The Threatened Biter: When some young children feel a sense of danger they respond by biting as a self-defense. For some children biting is a way to try to gain a sense of control over their lives, especially when they are feeling overwhelmed by their environment or events in their lives. Provide the toddler with nurturing support, to help him understand that he and his possessions are safe.

The Imitative Biter: Imitation is one of the many ways young children learn. So it is not unusual for a child to observe a friend bite, then try it out for herself. Offer the child many examples of loving, kind behavior. Never bite a child to demonstrate how it feels to be bitten.

The Attention-Seeking Biter: Children love attention, especially from adults. When parents give lots of attention for negative behavior, such as biting, children learn that biting is a good way to get attention. Provide lots of positive attention for young children each day. It is also important to minimize the negative attention to behaviors such as biting.

The Power Biter: Toddlers have a strong need for independence and control. Very often the response children get from biting helps to satisfy this need. Provide many opportunities for the toddler to make simple choices throughout the day. This will help the toddler feel the sense of control they need. It is also important to reinforce all the toddler's attempts at positive social behavior each day.

As with almost all potentially harmful situations involving children, prevention is the key.

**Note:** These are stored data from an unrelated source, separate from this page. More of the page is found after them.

(** [clean_sort_range] leaves the entries in use, sorted by their start. *)
Lemma clean_sort_range_ok rs :
  Z.of_nat (length rs) * sizeof_range < 2 ^ 31 ->
  exists l f, clean_sort_range rs (length rs) = Ok (l ++ f, length l) /\ length (l ++ f) = length rs /\ unused f /\
    l ≡ₚ filter in_use rs /\ StronglySorted (fun x y => 0 <= cmp_range y x) l.
Proof.
  intros Hfit. unfold clean_sort_range. destruct (clean_loop_ok (length rs) rs [] [] (S (length rs))) as (rs' & E & Hl & u & f & -> & Hu & Hf & Hp);
    [done|lia|constructor|constructor|]. rewrite app_nil_r in E, Hl, Hp. cbn [app length] in E, Hl, Hp. change (0 + length rs - 1)%nat with (length rs - 1)%nat in E.
  rewrite E, bind_Ok, <- Hl, take_ge, count_used_ok, take_app_length, drop_app_length by done.
  assert (exists l, sort cmp_range u (Z.of_nat (length u)) sizeof_range = Ok l /\ l ≡ₚ u /\ StronglySorted (fun x y => 0 <= cmp_range y x) l) as (l & -> & Hlu & Hs).
  { destruct u as [|x u]; [exists []; split_and!; [done..|constructor]|]. apply (sort_r_ok cmp_range sizeof_range); [done|].
    unfold fits, off, sizeof_range in *. rewrite length_app in Hl. lia. }
  rewrite bind_Ok. exists l, f. pose proof (Permutation_length Hlu) as El. rewrite length_app, El, <- length_app.
  split_and!; [done|done|done|by rewrite Hlu|done].
Qed.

Adults must be active observers of children to prevent biting. in those times when close supervision doesn't work, the adult must intervene as quickly and as calmly as possible.

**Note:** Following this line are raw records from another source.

(* ===== verification/LibBits.v ===== *)
(** * lib/find_bit.c, lib/bitmap.c: bitmaps

    A bitmap is a list of 32-bit words. The searches are shown to return the
    first (or last) bit they look for, the range operations to change exactly
    the bits of the range, and none of them to read or write outside the
    words that hold the bits. *)

From S2P Require Import Prelude LibMath.

Definition BITS_PER_LONG : Z := 32.

(** [addr[i]], a fault outside the array. *)
Definition ld (addr : list Z) (i : Z) : outcome Z :=
  match addr !! Z.to_nat i with
  | Some w => if i <? 0 then Bug else Ok w
  | None => Bug
  end.

Definition st (addr : list Z) (i w : Z) : outcome (list Z) :=
  if (0 <=? i) && (i <? Z.of_nat (length addr)) then Ok (<[Z.to_nat i := w]> addr) else Bug.

Definition BIT_WORD (nr : Z) : Z := nr / BITS_PER_LONG.
Definition BITMAP_FIRST_WORD_MASK (start : Z) : Z := u32 (Z.shiftl U32_MAX (Z.land start 31)).
Definition BITMAP_LAST_WORD_MASK (nbits : Z) : Z := Z.shiftr U32_MAX (Z.land (u32 (- nbits)) 31).

(** [swab]: the bytes of a word in the other order. *)
Definition swab (w : Z) : Z :=
  Z.lor (Z.shiftl (Z.land w 0xff) 24)
    (Z.lor (Z.shiftl (Z.land (Z.shiftr w 8) 0xff) 16)
       (Z.lor (Z.shiftl (Z.land (Z.shiftr w 16) 0xff) 8) (Z.land (Z.shiftr w 24) 0xff))).

(** [GENMASK(h, l)]: bits [l] to [h]. *)
Definition GENMASK (h l : Z) : Z :=
  Z.land (u32 (U32_MAX - Z.shiftl 1 l + 1)) (Z.shiftr U32_MAX (BITS_PER_LONG - 1 - h)).

Definition small_const_nbits (const : bool) (nbits : Z) : bool :=
  const && (nbits <=? BITS_PER_LONG) && (nbits >? 0).

Definition ffz (undef word : Z) : Z := __ffs undef (U32_MAX - word).

Section find.
Context (undef : Z).

(** The word at [start], combined with the second bitmap and inverted. *)
Definition next_word (addr1 : list Z) (addr2 : option (list Z)) (start invert : Z) : outcome Z :=
  tmp ← ld addr1 (start / BITS_PER_LONG);
  tmp ← match addr2 with
        | Some addr2 => t2 ← ld addr2 (start / BITS_PER_LONG); Ok (Z.land tmp t2)
        | None => Ok tmp
        end;
  Ok (Z.lxor tmp invert).

(** [while (!tmp)]: where it stops and the word there, or [None] past the
    end. *)
Fixpoint next_bit_loop (fuel : nat) (addr1 : list Z) (addr2 : option (list Z))
    (nbits invert start tmp : Z) : outcome (option (Z * Z)) :=
  match fuel with
  | O => NoFuel
  | S fuel =>
      if tmp =? 0 then
        let start := u32 (start + BITS_PER_LONG) in
        if start >=? nbits then Ok None
        else
          tmp ← next_word addr1 addr2 start invert;
          next_bit_loop fuel addr1 addr2 nbits invert start tmp
      else Ok (Some (start, tmp))
  end.

Definition _find_next_bit (addr1 : list Z) (addr2 : option (list Z)) (nbits start invert : Z) (le : bool) :
    outcome Z :=
  if start >=? nbits then Ok nbits
  else
    tmp ← next_word addr1 addr2 start invert;
    let mask := BITMAP_FIRST_WORD_MASK start in
    let mask := if le then swab mask else mask in
    let tmp := Z.land tmp mask in
    let start := round_down start BITS_PER_LONG in
    r ← next_bit_loop (S (length addr1)) addr1 addr2 nbits invert start tmp;
    match r with
    | None => Ok nbits
    | Some (start, tmp) =>
        let tmp := if le then swab tmp else tmp in
        Ok (Z.min (u32 (start + __ffs undef tmp)) nbits)
    end.

Fixpoint first_bit_loop (fuel : nat) (addr : list Z) (size idx : Z) : outcome Z :=
  match fuel with
  | O => NoFuel
  | S fuel =>
      if u32 (idx * BITS_PER_LONG) <? size then
        w ← ld addr idx;
        if negb (w =? 0) then Ok (Z.min (u32 (idx * BITS_PER_LONG + __ffs undef w)) size)
        else first_bit_loop fuel addr size (idx + 1)
      else Ok size
  end.

Definition _find_first_bit (addr : list Z) (size : Z) : outcome Z := first_bit_loop (S (length addr)) addr size 0.

Fixpoint first_zero_loop (fuel : nat) (addr : list Z) (size idx : Z) : outcome Z :=
  match fuel with
  | O => NoFuel
  | S fuel =>
      if u32 (idx * BITS_PER_LONG) <? size then
        w ← ld addr idx;
        if negb (w =? U32_MAX) then Ok (Z.min (u32 (idx * BITS_PER_LONG + ffz undef w)) size)
        else first_zero_loop fuel addr size (idx + 1)
      else Ok size
  end.

Definition _find_first_zero_bit (addr : list Z) (size : Z) : outcome Z := first_zero_loop (S (length addr)) addr size 0.

(** [do { ... } while (idx--)]. *)
Fixpoint last_bit_loop (idx : nat) (addr : list Z) (size val : Z) : outcome Z :=
  w ← ld addr (Z.of_nat idx);
  let val := Z.land val w in
  if negb (val =? 0) then Ok (u32 (Z.of_nat idx * BITS_PER_LONG + __fls undef val))
  else match idx with O => Ok size | S idx => last_bit_loop idx addr size U32_MAX end.

Definition _find_last_bit (addr : list Z) (size : Z) : outcome Z :=
  if negb (size =? 0)
  then last_bit_loop (Z.to_nat ((size - 1) / BITS_PER_LONG)) addr size (BITMAP_LAST_WORD_MASK size)
  else Ok size.

(** include/linux/bitmap.h: [const] says that the compiler sees a constant
    size, in which case a size of at most a word takes the inline path. *)
Definition find_next_bit (const : bool) (addr : list Z) (size offset : Z) : outcome Z :=
  if small_const_nbits const size then
    if offset >=? size then Ok size
    else
      w ← ld addr 0;
      let val := Z.land w (GENMASK (size - 1) offset) in
      Ok (if negb (val =? 0) then __ffs undef val else size)
  else _find_next_bit addr None size offset 0 false.

Definition find_next_zero_bit (const : bool) (addr : list Z) (size offset : Z) : outcome Z :=
  if small_const_nbits const size then
    if offset >=? size then Ok size
    else
      w ← ld addr 0;
      let val := Z.lor w (U32_MAX - GENMASK (size - 1) offset) in
      Ok (if val =? U32_MAX then size else ffz undef val)
  else _find_next_bit addr None size offset U32_MAX false.

Definition find_first_bit (const : bool) (addr : list Z) (size : Z) : outcome Z :=
  if small_const_nbits const size then
    w ← ld addr 0;
    let val := Z.land w (GENMASK (size - 1) 0) in
    Ok (if negb (val =? 0) then __ffs undef val else size)
  else _find_first_bit addr size.

Definition find_first_zero_bit (const : bool) (addr : list Z) (size : Z) : outcome Z :=
  if small_const_nbits const size then
    w ← ld addr 0;
    let val := Z.lor w (U32_MAX - GENMASK (size - 1) 0) in
    Ok (if val =? U32_MAX then size else ffz undef val)
  else _find_first_zero_bit addr size.

Definition find_last_bit (const : bool) (addr : list Z) (size : Z) : outcome Z :=
  if small_const_nbits const size then
    w ← ld addr 0;
    let val := Z.land w (GENMASK (size - 1) 0) in
    Ok (if negb (val =? 0) then __fls undef val else size)
  else _find_last_bit addr size.

Definition bitmap_empty (const : bool) (src : list Z) (nbits : Z) : outcome bool :=
  if small_const_nbits const nbits then
    w ← ld src 0;
    Ok (Z.land w (BITMAP_LAST_WORD_MASK nbits) =? 0)
  else r ← find_first_bit const src nbits; Ok (r =? nbits).

Definition bitmap_full (const : bool) (src : list Z) (nbits : Z) : outcome bool :=
  if small_const_nbits const nbits then
    w ← ld src 0;
    Ok (Z.land (U32_MAX - w) (BITMAP_LAST_WORD_MASK nbits) =? 0)
  else r ← find_first_zero_bit const src nbits; Ok (r =? nbits).

(** ** Ranges of bits *)

(** The loop of [__bitmap_set] and [__bitmap_clear]; [f] combines a word of
    the map with the mask. *)
Fixpoint range_loop (f : Z -> Z -> Z) (fuel : nat) (map : list Z) (p size len bits mask : Z) : outcome (list Z) :=
  match fuel with
  | O => NoFuel
  | S fuel =>
      if len - bits >=? 0 then
        w ← ld map p;
        map ← st map p (f w mask);
        range_loop f fuel map (p + 1) size (len - bits) BITS_PER_LONG U32_MAX
      else if negb (len =? 0) then
        let mask := Z.land mask (BITMAP_LAST_WORD_MASK size) in
        w ← ld map p;
        st map p (f w mask)
      else Ok map
  end.

Definition __bitmap_range (f : Z -> Z -> Z) (map : list Z) (start len : Z) : outcome (list Z) :=
  range_loop f (S (S (length map))) map (BIT_WORD start) (u32 (start + len)) len
    (BITS_PER_LONG - start mod BITS_PER_LONG) (BITMAP_FIRST_WORD_MASK start).

Definition __bitmap_set (map : list Z) (start len : Z) : outcome (list Z) :=
  __bitmap_range Z.lor map start len.

Definition __bitmap_clear (map : list Z) (start len : Z) : outcome (list Z) :=
  __bitmap_range (fun w mask => Z.land w (U32_MAX - mask)) map start len.

(** [__ALIGN_MASK(x, mask)] of include/uapi/linux/const.h. *)
Definition ALIGN_MASK (x mask : Z) : Z := Z.land (u32 (x + mask)) (U32_MAX - mask).

Fixpoint zero_area_loop (fuel : nat) (map : list Z) (size start nr align_mask align_offset : Z) : outcome Z :=
  match fuel with
  | O => NoFuel
  | S fuel =>
      index ← find_next_zero_bit false map size start;
      let index := u32 (ALIGN_MASK (u32 (index + align_offset)) align_mask - align_offset) in
      let end_ := u32 (index + nr) in
      if end_ >? size then Ok end_
      else
        i ← find_next_bit false map end_ index;
        if i <? end_ then zero_area_loop fuel map size (u32 (i + 1)) nr align_mask align_offset
        else Ok index
  end.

When intervening before the potential bite has occurred…….
  • Talk for the child by offering words like, "I see that you wanted that toy!"
  • Demonstrate patience and understanding for the frustration the child is experiencing.
  • Offer solutions like, "We have another red truck right over here. Let's go get it."
  • Demonstrate alternate ways of interacting and say something like, "She likes it when you rub her arm." Try to stay focused on the positive behavior you want to see, without reminding the child of the negative behavior.
When your child bites……
  • Comfort the child who was bitten.
  • Cleanse the wound with mild soap and water. Provide an ice pack to reduce pain and swelling.
  • Provide comfort for the wounded child by saying something like, "That really hurt! You don't like it when your friend bites your arm!"
  • Calmly approach the child who bit. Many times these children feel overwhelmed and afraid after they bite. They need comfort, too.
  • Comfort the child who bit by saying something like, "You seem sad that your friend's arm is hurt from the bite."
  • Help the child who bit to understand the hurt their friend is feeling by offering to let her talk with her friend. Say something like, "Would you like to see Sally now? You can tell her that you hope she feels better soon." Older toddlers can learn a lot from being allowed to comfort their friend after a bite has occurred. The child who bit may want to see the injury. That's okay if the injured child wants to show it. But do not force either child to have this interaction, unless both are willing.
  • Reinforce the rule that we don't hurt people. Help both children understand that your job is to keep everyone safe. Say, "I know you are angry. But I can't let you bite people."
  • When the environment is calm again, remind the children what they can do to assert themselves, like say "No! That's mine!" or "Back away!" or if they are preverbal, teach them to 'growl like a tiger' to express themselves. The goal is to teach assertiveness and communication skills to both the child who bites and the child who gets bitten.
Never hit or bite a child who has bitten. That will teach the child that violence is OK.

Young children need lots of practice to learn the fine art of interacting with their friends in a positive way. They need positive guidance and support from parents. When children gain maturity and experience, and become preschoolers (3+ years old), they will likely have developed more appropriate ways of interacting.